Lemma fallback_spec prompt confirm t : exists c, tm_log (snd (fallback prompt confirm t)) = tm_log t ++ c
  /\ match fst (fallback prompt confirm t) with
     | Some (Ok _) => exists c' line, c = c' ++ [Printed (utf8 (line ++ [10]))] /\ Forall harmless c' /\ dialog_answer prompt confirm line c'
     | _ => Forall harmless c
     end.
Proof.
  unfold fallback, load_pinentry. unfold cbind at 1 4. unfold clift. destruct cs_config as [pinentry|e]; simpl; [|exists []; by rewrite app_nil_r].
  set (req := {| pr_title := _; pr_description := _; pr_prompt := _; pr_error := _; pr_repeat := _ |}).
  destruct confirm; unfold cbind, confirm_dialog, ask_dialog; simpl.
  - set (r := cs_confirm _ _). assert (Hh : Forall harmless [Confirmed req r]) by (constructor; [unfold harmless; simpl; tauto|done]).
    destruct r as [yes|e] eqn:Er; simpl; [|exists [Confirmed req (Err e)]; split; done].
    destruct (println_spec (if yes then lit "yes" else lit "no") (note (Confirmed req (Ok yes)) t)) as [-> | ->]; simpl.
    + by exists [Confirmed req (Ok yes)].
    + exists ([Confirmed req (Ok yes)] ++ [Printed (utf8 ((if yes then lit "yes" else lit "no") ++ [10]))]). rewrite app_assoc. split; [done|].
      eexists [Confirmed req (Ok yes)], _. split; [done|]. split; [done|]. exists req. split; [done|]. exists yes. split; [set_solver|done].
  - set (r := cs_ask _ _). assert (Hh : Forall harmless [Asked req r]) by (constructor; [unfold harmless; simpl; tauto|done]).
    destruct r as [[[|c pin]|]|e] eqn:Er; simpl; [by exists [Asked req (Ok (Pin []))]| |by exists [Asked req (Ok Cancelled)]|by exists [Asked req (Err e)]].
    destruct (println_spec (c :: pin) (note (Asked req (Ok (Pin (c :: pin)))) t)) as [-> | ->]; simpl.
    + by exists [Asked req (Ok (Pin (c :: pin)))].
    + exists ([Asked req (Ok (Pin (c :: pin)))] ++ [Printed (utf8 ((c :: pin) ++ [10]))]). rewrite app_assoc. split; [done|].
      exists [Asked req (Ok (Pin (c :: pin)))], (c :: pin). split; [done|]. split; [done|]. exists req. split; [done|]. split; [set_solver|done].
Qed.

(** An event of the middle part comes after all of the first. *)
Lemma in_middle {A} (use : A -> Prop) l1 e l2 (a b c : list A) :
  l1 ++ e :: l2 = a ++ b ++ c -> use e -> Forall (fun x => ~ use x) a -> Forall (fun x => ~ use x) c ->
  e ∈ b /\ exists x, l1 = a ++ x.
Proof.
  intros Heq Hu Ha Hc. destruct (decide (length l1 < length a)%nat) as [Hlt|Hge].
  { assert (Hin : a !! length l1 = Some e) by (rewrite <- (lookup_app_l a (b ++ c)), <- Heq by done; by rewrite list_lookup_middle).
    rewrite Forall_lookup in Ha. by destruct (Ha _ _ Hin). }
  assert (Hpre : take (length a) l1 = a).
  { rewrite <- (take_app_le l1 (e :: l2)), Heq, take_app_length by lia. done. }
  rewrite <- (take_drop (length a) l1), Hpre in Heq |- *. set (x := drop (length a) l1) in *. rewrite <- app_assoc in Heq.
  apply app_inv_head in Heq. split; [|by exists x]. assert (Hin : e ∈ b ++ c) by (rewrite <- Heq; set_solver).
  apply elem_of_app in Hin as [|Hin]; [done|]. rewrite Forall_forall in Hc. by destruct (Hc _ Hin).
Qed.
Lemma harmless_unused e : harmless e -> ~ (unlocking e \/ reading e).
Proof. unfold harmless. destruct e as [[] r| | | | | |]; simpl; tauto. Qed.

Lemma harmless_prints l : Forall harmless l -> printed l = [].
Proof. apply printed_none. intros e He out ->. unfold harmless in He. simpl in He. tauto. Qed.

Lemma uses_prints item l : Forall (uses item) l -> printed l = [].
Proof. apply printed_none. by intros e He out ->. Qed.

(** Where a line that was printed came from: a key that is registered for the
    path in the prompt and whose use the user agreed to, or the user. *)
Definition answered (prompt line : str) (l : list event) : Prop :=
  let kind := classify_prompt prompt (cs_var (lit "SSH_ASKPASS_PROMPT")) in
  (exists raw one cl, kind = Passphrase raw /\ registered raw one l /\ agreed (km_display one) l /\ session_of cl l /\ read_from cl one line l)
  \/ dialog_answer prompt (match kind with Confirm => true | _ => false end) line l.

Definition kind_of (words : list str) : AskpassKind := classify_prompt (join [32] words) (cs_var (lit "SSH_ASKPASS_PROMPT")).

...

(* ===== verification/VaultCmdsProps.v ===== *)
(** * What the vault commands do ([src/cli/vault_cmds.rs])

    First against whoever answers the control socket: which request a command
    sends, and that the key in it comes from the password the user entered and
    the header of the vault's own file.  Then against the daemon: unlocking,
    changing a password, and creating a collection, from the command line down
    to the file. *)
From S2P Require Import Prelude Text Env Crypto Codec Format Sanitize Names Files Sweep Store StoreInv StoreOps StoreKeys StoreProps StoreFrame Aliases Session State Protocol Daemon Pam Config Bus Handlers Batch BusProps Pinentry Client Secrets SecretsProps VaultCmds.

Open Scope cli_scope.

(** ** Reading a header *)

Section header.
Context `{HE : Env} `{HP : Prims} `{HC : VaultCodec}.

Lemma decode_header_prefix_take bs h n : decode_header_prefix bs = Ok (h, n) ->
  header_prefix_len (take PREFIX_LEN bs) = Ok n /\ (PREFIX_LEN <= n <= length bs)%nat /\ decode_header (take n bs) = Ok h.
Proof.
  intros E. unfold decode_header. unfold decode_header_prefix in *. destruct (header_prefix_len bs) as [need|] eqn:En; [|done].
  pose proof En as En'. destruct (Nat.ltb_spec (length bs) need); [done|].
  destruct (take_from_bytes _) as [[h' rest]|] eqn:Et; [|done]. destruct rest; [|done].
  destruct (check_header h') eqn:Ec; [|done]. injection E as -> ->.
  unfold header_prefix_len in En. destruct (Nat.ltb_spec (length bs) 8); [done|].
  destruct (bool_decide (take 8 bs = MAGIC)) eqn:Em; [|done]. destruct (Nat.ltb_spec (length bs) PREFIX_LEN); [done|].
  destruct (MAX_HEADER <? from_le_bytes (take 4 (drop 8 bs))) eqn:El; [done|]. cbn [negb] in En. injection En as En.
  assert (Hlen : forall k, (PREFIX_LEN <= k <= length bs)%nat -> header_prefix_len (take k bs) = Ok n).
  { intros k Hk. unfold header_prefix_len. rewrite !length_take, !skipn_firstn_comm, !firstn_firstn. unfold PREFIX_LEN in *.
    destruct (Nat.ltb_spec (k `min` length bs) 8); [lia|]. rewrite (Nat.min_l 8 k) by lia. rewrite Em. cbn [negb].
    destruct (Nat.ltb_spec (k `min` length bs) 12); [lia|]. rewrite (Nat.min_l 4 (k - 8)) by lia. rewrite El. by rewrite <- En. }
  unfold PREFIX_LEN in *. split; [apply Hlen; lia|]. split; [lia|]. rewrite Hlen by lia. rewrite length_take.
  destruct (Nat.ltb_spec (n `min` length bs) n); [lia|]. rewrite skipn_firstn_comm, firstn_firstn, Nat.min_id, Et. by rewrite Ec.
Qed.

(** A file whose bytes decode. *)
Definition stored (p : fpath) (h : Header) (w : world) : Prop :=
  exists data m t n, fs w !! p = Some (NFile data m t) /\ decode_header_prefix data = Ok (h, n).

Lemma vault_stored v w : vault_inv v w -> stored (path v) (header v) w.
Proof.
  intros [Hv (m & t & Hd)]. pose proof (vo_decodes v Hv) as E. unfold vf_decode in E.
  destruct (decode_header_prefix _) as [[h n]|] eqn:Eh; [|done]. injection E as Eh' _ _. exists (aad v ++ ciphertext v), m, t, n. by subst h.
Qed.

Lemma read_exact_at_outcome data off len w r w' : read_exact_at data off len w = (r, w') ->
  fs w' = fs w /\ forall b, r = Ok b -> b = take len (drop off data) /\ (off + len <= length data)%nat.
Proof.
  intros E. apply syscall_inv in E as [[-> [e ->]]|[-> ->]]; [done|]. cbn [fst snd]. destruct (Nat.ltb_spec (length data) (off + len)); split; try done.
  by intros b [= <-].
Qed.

**WORK INSTRUCTION**
Would you print exactly and only the lines of the material above that run from the line with "Lemma fallback_spec prompt" through the line with "destruct r as [[[|c", both included?

**RESPONSE FOR THIS EXERCISE**
Lemma fallback_spec prompt confirm t : exists c, tm_log (snd (fallback prompt confirm t)) = tm_log t ++ c
  /\ match fst (fallback prompt confirm t) with
     | Some (Ok _) => exists c' line, c = c' ++ [Printed (utf8 (line ++ [10]))] /\ Forall harmless c' /\ dialog_answer prompt confirm line c'
     | _ => Forall harmless c
     end.
Proof.
  unfold fallback, load_pinentry. unfold cbind at 1 4. unfold clift. destruct cs_config as [pinentry|e]; simpl; [|exists []; by rewrite app_nil_r].
  set (req := {| pr_title := _; pr_description := _; pr_prompt := _; pr_error := _; pr_repeat := _ |}).
  destruct confirm; unfold cbind, confirm_dialog, ask_dialog; simpl.
  - set (r := cs_confirm _ _). assert (Hh : Forall harmless [Confirmed req r]) by (constructor; [unfold harmless; simpl; tauto|done]).
    destruct r as [yes|e] eqn:Er; simpl; [|exists [Confirmed req (Err e)]; split; done].
    destruct (println_spec (if yes then lit "yes" else lit "no") (note (Confirmed req (Ok yes)) t)) as [-> | ->]; simpl.
    + by exists [Confirmed req (Ok yes)].
    + exists ([Confirmed req (Ok yes)] ++ [Printed (utf8 ((if yes then lit "yes" else lit "no") ++ [10]))]). rewrite app_assoc. split; [done|].
      eexists [Confirmed req (Ok yes)], _. split; [done|]. split; [done|]. exists req. split; [done|]. exists yes. split; [set_solver|done].
  - set (r := cs_ask _ _). assert (Hh : Forall harmless [Asked req r]) by (constructor; [unfold harmless; simpl; tauto|done]).
    destruct r as [[[|c pin]|]|e] eqn:Er; simpl; [by exists [Asked req (Ok (Pin []))]| |by exists [Asked req (Ok Cancelled)]|by exists [Asked req (Err e)]].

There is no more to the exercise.